> [THE INPUT]:
- Opening Delimiter -
(* ===== verification/Config.v ===== *)
(** * Build constants

    The sizing knobs (include/lxp/lxp_config.h, at their defaults), the Linux ABI
    numbers (src/lxp_linux_uapi.h) and the host error codes
    (include/lxp/lxp_types.h) the modelled code uses.  Proofs never unfold a pool
    size further than its positivity. *)

From S2P Require Import Prelude.
Local Open Scope Z_scope.

(** ** include/lxp/lxp_config.h *)
Definition LXP_NREG : Z := 8.
Definition LXP_NSLOT : Z := LXP_NREG + 4.
Definition LXP_NPIPE : Z := 4.
Definition LXP_PIPE_BUF : Z := 4096.
Definition LXP_PTY_BUF : Z := 1024.
Definition LXP_MAX_FDS : Z := 32.
Definition LXP_SIGNAL_NEST_MAX : Z := 2.
Definition LXP_PATH_MAX : Z := 256.
Definition LXP_MAX_CHILD : Z := 8.
Definition LXP_WFS_POOL : Z := 64 * 1024.
Definition LXP_ARENA_MAX_MAPPINGS : Z := 128.
Definition LXP_RESOURCE_POOL_COUNT : Z := LXP_NSLOT.
Definition LXP_CONSOLE_TYPEAHEAD : Z := 64.
Definition LXP_MAX_OFD : Z := LXP_NSLOT * LXP_MAX_FDS.

(** ** Linux errno values *)
Definition LXP_EPERM : Z := 1.
Definition LXP_ENOENT : Z := 2.
Definition LXP_ESRCH : Z := 3.
Definition LXP_EINTR : Z := 4.
Definition LXP_EIO : Z := 5.
Definition LXP_E2BIG : Z := 7.
Definition LXP_ENOEXEC : Z := 8.
Definition LXP_EBADF : Z := 9.
Definition LXP_ECHILD : Z := 10.
Definition LXP_EAGAIN : Z := 11.
Definition LXP_ENOMEM : Z := 12.
Definition LXP_EACCES : Z := 13.
Definition LXP_EFAULT : Z := 14.
Definition LXP_EBUSY : Z := 16.
Definition LXP_EEXIST : Z := 17.
Definition LXP_EXDEV : Z := 18.
Definition LXP_ENODEV : Z := 19.
Definition LXP_ENOTDIR : Z := 20.
Definition LXP_EISDIR : Z := 21.
Definition LXP_EINVAL : Z := 22.
Definition LXP_EMFILE : Z := 24.
Definition LXP_ENOTTY : Z := 25.
Definition LXP_EFBIG : Z := 27.
Definition LXP_ENOSPC : Z := 28.
Definition LXP_ESPIPE : Z := 29.
Definition LXP_EROFS : Z := 30.
Definition LXP_EPIPE : Z := 32.
Definition LXP_ERANGE : Z := 34.
Definition LXP_ENAMETOOLONG : Z := 36.
Definition LXP_ENOSYS : Z := 38.
Definition LXP_ENOTEMPTY : Z := 39.
Definition LXP_ELOOP : Z := 40.
Definition LXP_EOVERFLOW : Z := 75.
Definition LXP_EOPNOTSUPP : Z := 95.
Definition LXP_EADDRINUSE : Z := 98.
Definition LXP_EADDRNOTAVAIL : Z := 99.
Definition LXP_ENETUNREACH : Z := 101.
Definition LXP_ECONNRESET : Z := 104.
Definition LXP_ETIMEDOUT : Z := 110.
Definition LXP_ECONNREFUSED : Z := 111.

(** Linux's internal restart code (src/run/lxp_coordinator.h). *)
Definition LXP_ERESTARTSYS : Z := 512.

(** ** Open flags, modes and poll bits *)
Definition LXP_O_ACCMODE : Z := 0x3.
Definition LXP_O_RDONLY : Z := 0x0.
Definition LXP_O_WRONLY : Z := 0x1.
Definition LXP_O_RDWR : Z := 0x2.
Definition LXP_O_NONBLOCK : Z := 0x800.
Definition LXP_O_CLOEXEC : Z := 0x80000.
Definition LXP_S_IFMT : Z := 0xf000.
Definition LXP_S_IFREG : Z := 0x8000.
Definition LXP_S_IFDIR : Z := 0x4000.
Definition LXP_S_IFBLK : Z := 0x6000.
Definition LXP_S_IFCHR : Z := 0x2000.
Definition LXP_S_IFLNK : Z := 0xa000.
Definition LXP_S_IFSOCK : Z := 0xc000.
Definition LXP_S_IFIFO : Z := 0x1000.
Definition LXP_POLLIN : Z := 1.
Definition LXP_POLLOUT : Z := 4.
Definition LXP_EFD_SEMAPHORE : Z := 1.
Definition LXP_AT_FDCWD : Z := -100.
Definition LXP_SEEK_SET : Z := 0.
Definition LXP_SEEK_CUR : Z := 1.
Definition LXP_SEEK_END : Z := 2.

(** ** clone(2) flags *)
Definition LXP_CLONE_VM : Z := 0x100.
Definition LXP_CLONE_FS : Z := 0x200.
Definition LXP_CLONE_FILES : Z := 0x400.
Definition LXP_CLONE_SIGHAND : Z := 0x800.
Definition LXP_CLONE_THREAD : Z := 0x10000.
Definition LXP_WNOHANG : Z := 1.
Definition LXP_WUNTRACED : Z := 2.

(** ** Signals *)
Definition LXP_NSIG : Z := 65.
Definition LXP_SIG_DFL : Z := 0.
Definition LXP_SIG_IGN : Z := 1.
Definition LXP_SIGINT : Z := 2.
Definition LXP_SIGKILL : Z := 9.
Definition LXP_SIGUSR1 : Z := 10.
Definition LXP_SIGSEGV : Z := 11.
Definition LXP_SIGUSR2 : Z := 12.
Definition LXP_SIGPIPE : Z := 13.
Definition LXP_SIGALRM : Z := 14.
Definition LXP_SIGTERM : Z := 15.
Definition LXP_SIGCHLD : Z := 17.
Definition LXP_SIGCONT : Z := 18.
Definition LXP_SIGSTOP : Z := 19.
Definition LXP_SIGTSTP : Z := 20.
Definition LXP_SIGTTIN : Z := 21.
Definition LXP_SIGTTOU : Z := 22.
Definition LXP_SIGURG : Z := 23.
Definition LXP_SIGWINCH : Z := 28.

(** ** Host error codes (lxp_err_t) *)
Definition LXP_OK : Z := 0.
Definition LXP_ERR_NOT_REGISTERED : Z := -1.
Definition LXP_ERR_INVALID_PARAM : Z := -2.
Definition LXP_ERR_NO_MEMORY : Z := -3.
Definition LXP_ERR_TIMEOUT : Z := -4.
Definition LXP_ERR_NOT_SUPPORTED : Z := -5.
Definition LXP_ERR_QUEUE_FULL : Z := -6.
Definition LXP_ERR_NET_REFUSED : Z := -8.
Definition LXP_ERR_NET_UNREACHABLE : Z := -9.
Definition LXP_ERR_NET_ADDR_IN_USE : Z := -10.
Definition LXP_ERR_NET_RESET : Z := -11.
Definition LXP_ERR_NET_CLOSED : Z := -13.
Definition LXP_ERR_WOULD_BLOCK : Z := -18.
Definition LXP_ERR_EOF : Z := -19.
Definition LXP_ERR_NOT_FOUND : Z := -21.
Definition LXP_ERR_NET_ADDR_NOT_AVAILABLE : Z := -22.
Definition LXP_ERR_ALREADY_EXISTS : Z := -23.
Definition LXP_ERR_NO_SPACE : Z := -24.
Definition LXP_ERR_NOT_DIR : Z := -25.
Definition LXP_ERR_IS_DIR : Z := -26.
Definition LXP_ERR_NOT_EMPTY : Z := -27.
Definition LXP_ERR_READ_ONLY : Z := -28.
Definition LXP_ERR_IO : Z := -29.
Definition LXP_ERR_BUSY : Z := -30.
Definition LXP_ERR_NAME_TOO_LONG : Z := -31.
Definition LXP_ERR_BAD_HANDLE : Z := -32.
Definition LXP_ERR_PERMISSION : Z := -33.
Definition LXP_ERR_CROSS_DEVICE : Z := -34.

(** [flags & mask] as a C condition. *)
Definition has (flags mask : Z) : bool := negb (Z.land flags mask =? 0).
- Closing Delimiter -
> [AIM OF THE EXERCISE]: The lines needed run from the first line of the data through the line containing "Definition LXP_MAX_CHILD : Z := 8."; give them again exactly and nothing else.

> [WRITTEN RESPONSE]:
(* ===== verification/Config.v ===== *)
(** * Build constants

    The sizing knobs (include/lxp/lxp_config.h, at their defaults), the Linux ABI
    numbers (src/lxp_linux_uapi.h) and the host error codes
    (include/lxp/lxp_types.h) the modelled code uses.  Proofs never unfold a pool
    size further than its positivity. *)

From S2P Require Import Prelude.
Local Open Scope Z_scope.

(** ** include/lxp/lxp_config.h *)
Definition LXP_NREG : Z := 8.
Definition LXP_NSLOT : Z := LXP_NREG + 4.
Definition LXP_NPIPE : Z := 4.
Definition LXP_PIPE_BUF : Z := 4096.
Definition LXP_PTY_BUF : Z := 1024.
Definition LXP_MAX_FDS : Z := 32.
Definition LXP_SIGNAL_NEST_MAX : Z := 2.
Definition LXP_PATH_MAX : Z := 256.
Definition LXP_MAX_CHILD : Z := 8.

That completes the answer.